KHAR: There is a bunch of unemployed laborers sitting along a roadside in Khar, headquarters of Bajaur tribal district, waiting for a daily-wage job. Every time, someone passes by the laborers, they swiftly turn to them in the hope that they will be asked for work.

Among them is 42-year old Abdul Malik who hasn’t got any work for the last two days. Holding a spade in his right hand and a hoe in his left, he eyes every passerby as he expects to get some work and earn a livelihood for his family. Unluckily, he doesn’t find any offer on the third consecutive day.

Unlike the past, there are very few people coming to the road searching for any worker. The fewer people coming here are not spotting Abdul Malik. “I regularly come here and sometimes it seems it may not be in my destiny to get some work,” he says while talking to TNN.

Abdul Malik is the sole breadwinner of his family. If he doesn’t get work, his family has no other source to get food and likely face hunger. According to him, this is not the first time that he is not getting work. He remained without work for about five months during the lockdown triggered by the corona pandemic. During that recession period, he sold out what he had in his home including the cattle to feed his family comprising his wife, an elderly mother, and five children.

He is apprehensive about the second wave of the coronavirus pandemic, saying “if another lockdown is imposed, thousands of daily-wage laborers like me will suffer and will not be able to earn a livelihood”.

In April last, the federal ministry of Planning estimated that about 18 million people in the country would lose livelihoods and the national economy will sustain about US$15 billion losses due to the shocks from the coronavirus outbreak.
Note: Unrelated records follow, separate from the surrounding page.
(** [Sweep] removes exactly the partials idle for [staleAfter] or longer, reports
    their number, and keeps the reassembler well-formed. *)
Theorem Sweep_spec (now : Z) (r : Reassembler) :
  let r' := snd (Sweep now r) in
  (forall id, r_parts r' !! id =
     match r_parts r !! id with
     | Some p => if stale r now p then None else Some p
     | None => None
     end)
  /\ Z.of_nat (size (r_parts r)) = fst (Sweep now r) + Z.of_nat (size (r_parts r'))
  /\ (reasm_ok r -> reasm_ok r').
Proof.
  simpl. split_and!.
  - intros id. rewrite map_lookup_filter. destruct (r_parts r !! id) as [p|]; simpl; [|done].
    destruct (stale r now p) eqn:E; case_guard; naive_solver.
  - pose proof (map_subseteq_size _ _ (map_filter_subseteq (fun kv => stale r now kv.2 = false) (r_parts r))).
    lia.
  - intros [? Hr]. split; [done|]. simpl. intros id p [Hp _]%map_lookup_filter_Some.
    exact (Hr _ _ Hp).
Qed.

(** ** What a completed message inherits

    A property of partials that only looks at their header fields is kept by [Add], and the
    message it completes is assembled from a partial with the property. *)

Definition same_header (p q : partial) : Prop :=
  p_sender p = p_sender q /\ p_timestamp p = p_timestamp q /\ p_ttlSec p = p_ttlSec q /\ p_hop p = p_hop q.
On the other hand, the Pakistan Institute of Labor Education and Research (PILER) says in a report that about 75% of the country’s total 65 million laborers have been hit hard by the pandemic. Among the labor force, around 40% are in the agriculture sector while the rest are in other sectors.

The PILER further says that a majority of these laborers are not registered and they do not have any social security or legal protection. If these laborers face any problem, lose their job, or are forcefully laid off from work by the employers, they can neither approach a court of law nor can get help or relief from any other source.
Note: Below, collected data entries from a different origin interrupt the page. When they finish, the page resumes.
(** A frame that is refused costs the node nothing: if its header is not the protocol's
    only the sender's invalid count (and quarantine) changes; if the sender is quarantined
    only its seen count changes.  In both cases nothing is sent, delivered or scheduled. *)
Theorem refused_frame_is_isolated blake2s {I F} `{Replay.ReplayFilter F}
    (currentIdentity : Z -> I -> Identity.Identity * I) raw from now d (r : Router (I:=I) (F:=F)) :
  let '(ver, kind, ok) := DecodeHeader raw in
  let out := handleFrame blake2s currentIdentity raw from true now d r in
  (ok && (ver =? 1) = false -> out = ([], with_scorer (Scoring.OnInvalidAt from now (scorer r)) r))
  /\ (ok && (ver =? 1) = true -> Scoring.AllowFrom from now (scorer r) = false ->
      out = ([], with_scorer (Scoring.OnSeen from now (scorer r)) r)).
Proof.
  unfold handleFrame. destruct (DecodeHeader raw) as [[ver kind] ok].
  rewrite <- negb_andb. destruct (ok && (ver =? 1)); simpl; (split; [done|]); [|done].
  intros _ Ha. unfold andThen, modify, reading. simpl. by rewrite OnSeen_refused.
Qed.

(** ** Witnesses: a node that receives a two-frame message, one frame twice *)

Definition wit_identity (now i : Z) : Identity.Identity * Z := (Identity.mkIdentity (replicate 8 3) (replicate 32 1), i).

Definition wit_options : Options :=
  mkOptions 42 4 0 0 0 0 0 0 0 0 0 0 0 0 0 0 0 0 0 0 0 (Some (fun m => negb (bool_decide (m_Payload m = [])))).

Definition wit_t : Z := 1700000000 * Second.

Definition wit_message : Message :=
  match NewMessage toy_hash (replicate 8 9) wit_t 60 [1; 2; 3; 4; 5] with Ok m => m | Err _ => zeroMessage end.

Definition wit_raw (k : nat) : list Z :=
  match ChunkMessage wit_message 42 with
  | Ok fs => match fs !! k with Some f => match EncodeChunkFrame f with Ok b => b | Err _ => [] end | None => [] end
  | Err _ => []
  end.

Definition wit_router : Router (I:=Z) (F:=Replay.Protector) :=
  match NewRouter Replay.New true true wit_options wit_t 0 with
  | Ok r => r
  | Err _ => mkRouter (mkConfig 0 0 0 0 0 NewEngine 0 0 0 None) (Cache.New 0) (NewReassembler 0) ∅
      (AntiFlood.New (AntiFlood.mkOptions 0 0 0 0) 0) (Replay.New 0 0) 0 0 0 0 0 ∅ false
  end.

Definition wit_events : list (Z * event) :=
  let d := mkDraw 0.1 12345 in
  let from := replicate 8 5 in
  [(wit_t + Second, EvFrame (wit_raw 1) from true d); (wit_t + Second, EvFrame (wit_raw 1) from true d);
   (wit_t + 2 * Second, EvFrame (wit_raw 0) from true d); (wit_t + 3 * Second, EvTimer 0);
   (wit_t + 4 * Second, EvFrame (wit_raw 0) from true d); (wit_t + 4 * Second, EvFrame (wit_raw 1) from true d);
   (wit_t + 9 * Second, EvInventory); (wit_t + 9 * Second, EvSend [7] 30)].

Lemma at_most_once_delivery_witness :
  StronglySorted (fun a b => m_ID b.2 = m_ID a.2 -> a.1 + Replay.horizon (Replay.New 0 0) < b.1)
    (delivery_log (fst (node_run toy_hash wit_identity wit_events (mkNode (SetOnMessage wit_router) []))))
  /\ length (delivery_log (fst (node_run toy_hash wit_identity wit_events (mkNode (SetOnMessage wit_router) [])))) = 1%nat.
Proof.
  split; [|vm_compute; reflexivity].
  apply (at_most_once_delivery toy_hash wit_identity wit_options wit_t 0 wit_router wit_events).
  - decided.
  - decided.
  - reflexivity.
  - split; [|decided]. repeat constructor; decided.
Defined.

Lemma node_outputs_allowed_witness :
  Forall (fun x => Forall (allowed toy_hash (cfg wit_router) x.1) x.2)
    (fst (node_run toy_hash wit_identity wit_events (mkNode (SetOnMessage wit_router) []))).
Proof.
  apply (node_outputs_allowed toy_hash wit_identity wit_options wit_t 0 wit_router wit_events).
  - decided.
  - reflexivity.
  - repeat (apply Forall_cons; split); try exact I; try apply Forall_nil_2; decided.
Defined.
Comparatively, the laborers from the merged districts of Khyber Pakhtunkhwa have been hit harder by the lockdown. They have hardly recovered from the repercussions of the militancy and the military operations in the tribal districts and were about to settle when the coronavirus pandemic loomed over them and put them in yet another trial.

Muhammad Shoaib, who had fled his hometown Orakzai and moved to Hungu due to the military operation, tells TNN that people like him have been hit harder by the pandemic. “As compared to other citizens, we are being faced with more problems. Since we had left our homes and are now living in rented homes, we can hardly manage our expenses such as the utility bills, school fees of the children, and rent of the house. I borrowed money from friends and relatives to meet my expenses during the first lockdown and if it happens again, it will severely hit us,” he remarks.

“Before the lockdown, whenever I went to the city, I did get some work and was able to earn a livelihood but the lockdown ceased everything,” Shoaib recalls. He, however, has taken a sigh of relief after the lockdown was lifted, saying “things are coming back to normalcy”. He appeals to the government not to impose another lockdown otherwise millions of people like him will suffer again.

As millions of laborers struggled during the corona lockdown, the federal government had launched the Ehsaas Emergency Cash program in April 2020 to provide relief to vulnerable families in the context of the economic hardship being experienced by them. Under the program, a total of Rs203 billion were doled out among more than 15 million families as each deserving family was given Rs12,000. Apart from this, many philanthropist organizations and individuals extended financial support to poor households during the lockdown period.

The Youth of Waziristan, a non-government organization established by some youth in the area, also raised some donations and helped deserving families.

The organization held a meeting in a local hujra in North Waziristan and discussed the future course of action in case another lockdown was imposed by the government during the second wave of the pandemic. After a detailed collaboration, the organizers decided that apart from distribution ration, it would be a better option to distribute blankets and quilts among the deserving families as the winter has already set in. As a result, a group of youngsters has been assigned to collect data of the poor and needy families so that they may be provided with the required items.

“Thousands of laborers from North Waziristan suffered during the first lockdown and lost jobs. We went from door to door and provided ration and other relief items to the needy families,” Hidayat Dawar, a member of the Youth of Waziristan organization tells TNN.

There may be many philanthropist organizations in Bajaur and Orakzai districts which have been working for the relief of laborers and other needy people, but people like Abdul Malik and Muhammad Shoaib could grab the attention of any such groups. While nobody offered any help to them, they too didn’t ask for any help as they might prefer hunger over begging.